Which lines run from the line with "name, Some f =>" through the line with "(exists embed, create_embed" in the entries below? Print them exactly, both ends included, and nothing more.

START EXTRACTED ENTRIES

(** The [do ... while (!WIFEXITED(status) && !WIFSIGNALED(status))] loop of
    [lsh_launch].  [status] is unset until a [waitpid] succeeds. *)
Fixpoint wait_loop (fuel : nat) (pid : Z) (status : option Z) : M unit :=
  match fuel with
  | O => halt OutOfFuel
  | S fuel' =>
      r ← waitpid pid;
      match r, status with
      | Some s, _ =>
          if negb (WIFEXITED s) && negb (WIFSIGNALED s)
          then wait_loop fuel' pid (Some s) else ret tt
      | None, None => halt Undefined
      | None, Some s =>
          if negb (WIFEXITED s) && negb (WIFSIGNALED s)
          then halt Blocked else ret tt
      end
  end.

Definition lsh_launch (args : nat) : M Z :=
  pid ← fork;
  (if bool_decide (pid = 0) then
     a0 ← load_slot args 0;
     r ← execvp a0 args;
     if bool_decide (r = -1) then perror (CStr.lit "lsh");; exit EXIT_FAILURE
     else ret tt
   else if bool_decide (pid < 0) then perror (CStr.lit "lsh")
   else
     fuel ← get (fun w => S (length (default [] (children w !! pid))));
     wait_loop fuel pid None);;
  ret 1.

(** One turn of the [for] loop of [lsh_execute]; [k] is what follows when
    the name does not match. *)
Definition try_builtin (args : nat) (i : nat) (k : M Z) : M Z :=
  a0 ← load_slot args 0;
  match a0, builtin_str !! i, builtin_func !! i with
  | Some p, Some name, Some f =>
      s ← load_string p;
      if bool_decide (CStr.strcmp s name = 0) then f args else k
  | _, _, _ => halt Undefined
  end.
(** The rendering of [PixivArtwork.create_embed], which leaves the
    timestamp as it is, goes through exactly when the author name is a
    string and the tag list is a list of tag objects or a falsy value. *)
Lemma create_embed_unstamped_iff (self : PixivArtwork.t) (attachment_name : string) :
  (exists embed, create_embed self attachment_name = Ok embed) <->
  (exists name, PartialUser.name (author self) = VStr name)
  /\ match tags self with
     | TagObjects _ => True
     | AsGiven v => py_bool v = false
     end.
Proof.
  unfold create_embed. cbn [bind ret Monad_result]. split.
  - intros [embed H].
    destruct (tags self) as [objs | v].
    + cbn [tags_truthy tags_iter] in H.
      assert (Hname : exists e0, escape (PartialUser.name (author self)) = Ok e0).
      { destruct objs as [| tag rest]; cbn [result_bind] in H.
        - destruct (escape (PartialUser.name (author self))); [eexists; reflexivity | discriminate H].
        - rewrite traverse_tag_objects in H. cbn [result_bind] in H.
          destruct (escape (PartialUser.name (author self))); [eexists; reflexivity | discriminate H]. }
      destruct Hname as [e0 He0]. split; [| exact I].
      unfold escape in He0.
      destruct (PartialUser.name (author self)); try discriminate He0.
      eexists. reflexivity.
    + cbn [tags_truthy] in H.
      destruct (py_bool v) eqn:Hv.
      * exfalso. cbn [tags_iter bind Monad_result] in H.
        destruct v as [| b | z | f | s | items | entries]; cbn [py_iter result_bind] in H;
          try discriminate H; try discriminate Hv.
        -- destruct s; [discriminate Hv | discriminate H].
        -- destruct items; [discriminate Hv | discriminate H].
        -- destruct entries; [discriminate Hv | discriminate H].
      * cbn [result_bind] in H. split; [| reflexivity].
        unfold escape in H.
        destruct (PartialUser.name (author self)); try discriminate H.
        eexists. reflexivity.
  - intros [[name Hname] Htags]. rewrite Hname. cbn [escape].
    destruct (tags self) as [objs | v].
    + cbn [tags_truthy tags_iter]. destruct objs as [| tag rest]; cbn [result_bind].
      * eexists. reflexivity.
      * rewrite traverse_tag_objects. cbn [result_bind]. eexists. reflexivity.
    + cbn [tags_truthy]. rewrite Htags. cbn [result_bind]. eexists. reflexivity.
Qed.

(** X11. The attachment name reaches the image reference and nothing
    else: rendering under another name succeeds as well, with the same
    title, link, colour, timestamp and fields. *)
Theorem create_embed_attachment_name
    (self : PixivArtwork.t) (name other : string) (embed : Embed.t) :
  create_embed self name = Ok embed ->
  create_embed self other =
  Ok {| Embed.title := Embed.title embed;
        Embed.url := Embed.url embed;
        Embed.colour := Embed.colour embed;
        Embed.timestamp := Embed.timestamp embed;
        Embed.image := Some ("attachment://" ++ other);
        Embed.fields := Embed.fields embed |}.
Proof.
  unfold create_embed. cbn [bind ret Monad_result].
  destruct (tags_truthy (tags self)); cbn [result_bind].
  - destruct (tags_iter (tags self)) as [items | e]; cbn [result_bind]; [| discriminate].
    destruct (traverse tag_markup items) as [parts | e]; cbn [result_bind]; [| discriminate].
    destruct (escape (PartialUser.name (author self))) as [author_name | e];
      cbn [result_bind]; [| discriminate].
    intros H. injection H as <-. reflexivity.
  - destruct (escape (PartialUser.name (author self))) as [author_name | e];
      cbn [result_bind]; [| discriminate].
    intros H. injection H as <-. reflexivity.
Qed.

(** X12. For an Artwork built from the nested form with at least one tag,
    the payload's first field is the tags field, not inline, and its value
    lists every tag once, in the original order, as [[display](link)]
    separated by a comma and a space. *)
Theorem create_embed_tags_value
    (self : PixivArtwork.t) (tag : PixivArtworkTag.t) (rest : list PixivArtworkTag.t)
    (attachment_name : string) (embed : Embed.t) :
  tags self = TagObjects (tag :: rest) ->
  create_embed self attachment_name = Ok embed ->
  hd_error (Embed.fields embed) =
  Some {| Embed.name := "Tags";
          Embed.value :=
            join ", "
              (map (fun t => "[" ++ PixivArtworkTag.__str__ t ++ "]("
                             ++ PixivArtworkTag.url t ++ ")") (tag :: rest));
          Embed.inline := false |}.
Proof.
  intros Htags. unfold create_embed. rewrite Htags.
  cbn [bind ret Monad_result tags_truthy tags_iter result_bind].
  rewrite traverse_tag_objects. cbn [result_bind].
  destruct (escape (PartialUser.name (author self))) as [author_name | e];
    cbn [result_bind]; [| discriminate].
  intros H. injection H as <-. reflexivity.
Qed.
(* ===================================================================== *)
(** ** Names of generations *)
(* ===================================================================== *)

Fixpoint all_digits (s : string) : bool :=
  match s with
  | String c r => is_digit c && all_digits r
  | EmptyString => true
  end.

Fixpoint last_char (s : string) : option ascii :=
  match s with
  | String c EmptyString => Some c
  | String _ r => last_char r
  | EmptyString => None
  end.

Definition gen_tail (tail : string) : Prop := tail = "" \/ tail = ".gz".

(** The artifacts of generation [i]: the plain one and the compressed one. *)
Inductive slot := Plain (i : nat) | Gz (i : nat).

Definition slot_num (s : slot) : nat := match s with Plain i | Gz i => i end.

Definition slot_path (l : path) (s : slot) : path :=
  match s with
  | Plain i => rotated_path l i
  | Gz i => gz_path (rotated_path l i)
  end.

#[local] Instance slot_eq_dec : EqDecision slot.
Proof. solve_decision. Defined.

(* ===================================================================== *)
(** ** A worked scenario *)
(* ===================================================================== *)

Definition app_log : path := ("/var/log", "app.log").

(** [app.log] with one plain and one compressed earlier generation. *)
Definition scenario_fs (f0 f1 f2 : file) : gmap path file :=
  <[app_log := f0]>
    (<[rotated_path app_log 1 := f1]>
       (<[gz_path (rotated_path app_log 2) := f2]> ∅)).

END EXTRACTED ENTRIES

SOLUTION BELOW:
  | Some p, Some name, Some f =>
      s ← load_string p;
      if bool_decide (CStr.strcmp s name = 0) then f args else k
  | _, _, _ => halt Undefined
  end.
(** The rendering of [PixivArtwork.create_embed], which leaves the
    timestamp as it is, goes through exactly when the author name is a
    string and the tag list is a list of tag objects or a falsy value. *)
Lemma create_embed_unstamped_iff (self : PixivArtwork.t) (attachment_name : string) :
  (exists embed, create_embed self attachment_name = Ok embed) <->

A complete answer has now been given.